Chez nos clients en consolidation IFRS, nous voyons régulièrement des écarts de plusieurs millions d'euros en actifs consolidés dès qu'un arrangement est classé en activité conjointe plutôt qu'en coentreprise. Un partenaire à 50 % dans une centrale photovoltaïque qui consolide intégralement sa part des actifs et des passifs affiche un bilan sans commune mesure avec celui qui applique la mise en équivalence. IFRS 11 paragraphes 4-6 régit ce choix de classement, et c'est lui qui détermine si votre client présente ou non la réalité économique de son engagement.

Fonctionnement

IFRS 11 distingue la coentreprise (joint venture) de l'activité conjointe (joint operation). La coentreprise produit une entité juridiquement distincte dont les associés ne conservent que des droits sur l'actif net. L'activité conjointe, elle, n'a pas de personnalité juridique (ou elle en a une mais les droits et obligations des associés portent sur les actifs et passifs spécifiques, non sur le résultat global). Les conséquences de consolidation sont directes : le partenaire dans une activité conjointe doit consolider intégralement la part des actifs, passifs, produits et charges qu'il contrôle. Pour une coentreprise, il applique la méthode de la mise en équivalence.

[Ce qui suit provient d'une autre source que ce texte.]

(* ===== verification/Scenario.v ===== *)
(** * Concrete systems

    Small systems built with the operations of the model, on which the theorems are
    evaluated: a loop with timers, remote waiters and event awaiters, a driver that
    accepts everything, and a fixed clock.  They also show that the invariants hold of
    reachable states. *)
From S2P Require Import Prelude ReadyQueue Links Heap Core Loop LoopInv LoopSpec Event WaitQueue Io Run RunSpec RunLoop Checker.

(** The state after a call. *)
Definition exec {S A} (c : M S A) (s : S) : S :=
  match c s with Ret _ s' | Throw _ s' => s' | _ => s end.
Lemma exec_runs {S A} (c : M S A) (s : S) Q : runs c s Q → ∃ a, c s = Ret a (exec c s) ∧ Q a (exec c s).
Proof. unfold post, exec. destruct (c s) as [a s'| | |]; [|done..]. eauto. Qed.

(** A driver that accepts every request and completes none. *)
#[global] Instance idle_driver : Driver unit := {|
  submit _ _ := mret tt;
  cancel _ x := upd_io x (set_io_cancel_sent true);
  poll _ _ := mret tt |}.

#[global] Instance idle_driver_ok : DriverOk unit.
Proof.
  split.
  - intros L x w _ _. by apply post_ret.
  - intros L x w _ [i Hi]. simpl. eapply post_upd_io; [done|]. split_and!.
    + split_and!.
      * by destruct w.
      * intros L'. simpl. by destruct (w_loops w !! L') as [[]|].
      * intros y j Hj. simpl. destruct (decide (x = y)) as [<-|].
        -- rewrite lookup_insert_eq. simplify_eq. by eexists.
        -- rewrite lookup_insert_ne by done. by eexists.
      * intros y. simpl. rewrite lookup_insert_is_Some'. intros [<-|?]; by eauto.
    + simpl. by rewrite lookup_insert_eq.
    + intros y Hy. by apply lookup_insert_ne.
Qed.

(** The clock stands at 15; function 9 throws; coroutines suspend at once. *)
#[global] Instance still_program : Program unit := {|
  clock_now := mret 15%Z;
  call f := if bool_decide (f = 9) then throw (user_error 9) else mret tt;
  resume _ := mret tt |}.

Lemma still_clock (w : world unit) : clock_now w = Ret 15%Z w.
Proof. done. Qed.

Definition idle_loop (thread : tid) : loop unit :=
  {| l_driver := tt; l_thread := thread; l_ready := ReadyQueue None None; l_timers := []; l_posts := [];
     l_messages := ReadyQueue None None; l_batch := ReadyQueue None None; l_holds := 0; l_stopping := false;
     l_cancel := false; l_roots := 0; l_budget := 64; l_running := false; l_error := None; l_io := None;
     l_waits := None; l_woken := false |}.

(** Two loops, a stop source 1, a wait queue 10 and an event 20 of loop 0. *)
Definition base : world unit :=
  {| w_thread := 0; w_current := ∅; w_stops := {[1 := false]};
     w_loops := <[0 := idle_loop 0]> {[1 := idle_loop 1]}; w_next := ∅; w_works := ∅; w_ops := ∅; w_waits := ∅;
     w_wlinks := ∅; w_timers := ∅; w_ios := ∅; w_iolinks := ∅; w_messages := ∅; w_flags := {[30 := false]}; w_cells := ∅;
     w_events := {[20 := Event 0 false None]}; w_awaiters := ∅; w_alinks := ∅;
     w_queues := {[10 := WaitQueue None None 0]}; w_remotes := ∅; w_rlinks := ∅ |}.

(** ** Timers 3 and 4 (due at 10 and 20) and two remote waiters 1 and 2 on queue 10 *)
Definition objects : world unit := new_timer 4 0 20 (Some 1) (new_timer 3 0 10 None base).
Definition armed1 : world unit := exec (timer_await_suspend 3 100) objects.
Definition armed2 : world unit := exec (timer_await_suspend 4 101) armed1.
Definition waiting0 : world unit := exec (remote_construct 2 10 0 None) (exec (remote_construct 1 10 0 (Some 1)) armed2).
Definition waiting : world unit := exec (enqueue 2 103) (exec (enqueue 1 102) waiting0).
Definition canceled : world unit := exec (request_stop 1) waiting.
Example canceled_state :
  l_timers <$> w_loops canceled !! 0 = Some [3; 4] ∧ l_waits <$> w_loops canceled !! 0 = Some (Some 2) ∧
  l_cancel <$> w_loops canceled !! 0 = Some true ∧ l_woken <$> w_loops canceled !! 0 = Some true.
Proof. vm_compute. done. Qed.
Example expire_state : l_timers <$> w_loops (exec (expire 0) canceled) !! 0 = Some [] ∧
  l_waits <$> w_loops (exec (expire 0) canceled) !! 0 = Some (Some 2) ∧
  op_error <$> w_ops (exec (expire 0) canceled) !! 1 = Some (Some operation_canceled) ∧
  op_error <$> w_ops (exec (expire 0) canceled) !! 3 = Some None.
Proof. vm_compute. done. Qed.

Definition canceled_lists : gmap loopid aloop := {[0 := ALoop [] [] [] [2; 1] [] [3; 4]]}.
Definition canceled_queues : gmap loc (list loc) := {[10 := [1; 2]]}.
Example canceled_ok : check_inv canceled canceled_lists && check_timers canceled canceled_lists &&
  check_queues canceled canceled_lists canceled_queues && check_hooks canceled canceled_lists = true.
Proof. vm_compute. reflexivity. Qed.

La qualification repose sur deux conditions cumulatives définies dans IFRS 11.4 : l'existence d'un accord contractuel qui établit le contrôle conjoint, et le droit d'accéder directement aux actifs tout en assumant directement les passifs. Si ces conditions ne sont pas réunies, ce n'est pas une activité conjointe. L'accord contractuel est le point d'appui. Il doit expressément stipuler les droits et responsabilités de chaque partie, les mécanismes de prise de décision, les droits d'accès aux actifs et les conditions de sortie.

IFRS 11.9 précise que le contrôle conjoint existe quand les décisions stratégiques exigent l'unanimité des parties concernées. Une clause qui accorde à une partie un droit de veto sur certaines décisions (acquisitions d'actifs ou budgets d'exploitation, par exemple) constitue un indice de contrôle conjoint, même si d'autres décisions opérationnelles peuvent être prises unilatéralement.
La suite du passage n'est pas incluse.